● Your task
From the entries below, list each line with "OsString".

● Data supplied
(* ===== verification/Class77.v ===== *)
(** * A client of the system: [examples/class77_poc.rs]

    The tool looks for the layout of a class of directory information that is not
    documented.  It lists the directory with the known class 37, asks for the buffer of
    class 77, follows the chain of its records, looks for the names of the first
    listing in it, and deduces where the name starts in a record, and where the number of
    links is.  A Rust [String] is the list of its characters, an [OsString] its UTF-16
    code units; printing is left out. *)
From S2P Require Import Prelude Std Bytes Error NtEnum.

(** ** UTF-16 *)

Definition is_high (u : Z) : bool := (0xD800 <=? u) && (u <=? 0xDBFF).
Definition is_low (u : Z) : bool := (0xDC00 <=? u) && (u <=? 0xDFFF).

(** [OsString::from_wide(..).to_string_lossy()] *)
Fixpoint to_string_lossy (wide : list Z) : list Z :=
  match wide with
  | [] => []
  | u :: wide' =>
      if is_high u then
        match wide' with
        | u' :: wide'' =>
            if is_low u'
            then 0x10000 + (u - 0xD800) * 0x400 + (u' - 0xDC00) :: to_string_lossy wide''
            else 0xFFFD :: to_string_lossy wide'
        | [] => [0xFFFD]
        end
      else if is_low u then 0xFFFD :: to_string_lossy wide'
      else u :: to_string_lossy wide'
  end.

(** [str::encode_utf16] *)
Definition encode_char (c : Z) : list Z :=
  if c <? 0x10000 then [c]
  else [0xD800 + (c - 0x10000) / 0x400; 0xDC00 + (c - 0x10000) mod 0x400].
Definition encode_utf16 (s : list Z) : list Z := flat_map encode_char s.

(** No half of a surrogate pair stands alone. *)
Fixpoint well_formed (wide : list Z) : bool :=
  match wide with
  | [] => true
  | u :: wide' =>
      if is_high u then
        match wide' with u' :: wide'' => is_low u' && well_formed wide'' | [] => false end
      else negb (is_low u) && well_formed wide'
  end.

(** ** The class 37 buffer *)

(** The fields of the structure have the offsets of [FILE_ID_BOTH_DIR_INFO] of
    [nt_dir_enum.rs].  Name, [NextEntryOffset] and start of each record. *)
Fixpoint parse_class37_loop (fuel : nat) (buffer : list Z) (offset : Z) :
    exec (list (list Z * Z * Z)) :=
  match fuel with
  | O => NoFuel
  | S fuel' =>
      if offset + INFO_SIZE <=? Z.of_nat (length buffer) then
        let entry := read_info (take (Z.to_nat INFO_SIZE) (bytes_at buffer offset)) in
        let name_len := FileNameLength entry in
        let name_chars := name_len / 2 in
        if Z.of_nat (length buffer) <? offset + NAME_OFFSET + name_len then Ret []
        else
          let! name_slice := wide_slice buffer (offset + NAME_OFFSET) name_chars in
          let name := to_string_lossy name_slice in
          let out :=
            if negb (bool_decide (name = [DOT])) && negb (bool_decide (name = [DOT; DOT]))
            then [(name, NextEntryOffset entry, as_u32 offset)] else [] in
          if NextEntryOffset entry =? 0 then Ret out
          else
            let! rest := parse_class37_loop fuel' buffer (offset + NextEntryOffset entry) in
            Ret (out ++ rest)
      else Ret []
  end.

Definition parse_class37 (buffer : list Z) : exec (list (list Z * Z * Z)) :=
  parse_class37_loop (S (length buffer)) buffer 0.

(** ** Searching *)

(** Where [needle] occurs in [buffer], in order. *)
Definition occurrences (needle buffer : list Z) : list Z :=
  if (length buffer <? length needle)%nat then []
  else map Z.of_nat
    (List.filter (fun i => bool_decide (take (length needle) (drop i buffer) = needle))
      (seq 0 (length buffer - length needle + 1))).

Definition find_utf16_occurrences (buffer : list Z) (needle : list Z) : list Z :=
  match encode_utf16 needle with
  | [] => []
  | encoded => occurrences (flat_map (to_le_bytes 2) encoded) buffer
  end.

(** The loop of [walk_next_offset_chain]; [iterations] is what is left of [max_iter]. *)
Fixpoint chain_loop (iterations : nat) (buffer : list Z) (cur : Z) (offsets : list Z) : list Z :=
  match iterations with
  | O => offsets
  | S iterations' =>
      if Z.of_nat (length buffer) <? cur + 4 then offsets
      else
        let next := uint_at 4 buffer cur in
        if next =? 0 then offsets
        else
          let cur := cur + next in
          if Z.of_nat (length buffer) <=? cur then offsets
          else chain_loop iterations' buffer cur (offsets ++ [cur])
  end.

Definition walk_next_offset_chain (buffer : list Z) : list Z := chain_loop 1024 buffer 0 [0].

(** ** The analysis of [main] *)

(** Step 4: name, position, start of the record and size of its header. *)
Definition anchor (buf77 : list Z) (chain : list Z) (e : list Z * Z * Z) :
    option (list Z * Z * Z * Z) :=
  let '(name, _, _) := e in
  match find_utf16_occurrences buf77 name with
  | [] => None
  | pos :: _ =>
      let entry_start := default 0 (last (List.filter (fun c => c <=? pos) chain)) in
      Some (name, pos, entry_start, pos - entry_start)
  end.

(** [*size_count.entry(hs).or_insert(0) += 1] *)
Fixpoint count_size (hs : Z) (size_count : list (Z * Z)) : list (Z * Z) :=
  match size_count with
  | [] => [(hs, 1)]
  | (s, c) :: l => if s =? hs then (s, usize_add c 1) :: l else (s, c) :: count_size hs l
  end.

● Completed task
    links is.  A Rust [String] is the list of its characters, an [OsString] its UTF-16
(** [OsString::from_wide(..).to_string_lossy()] *)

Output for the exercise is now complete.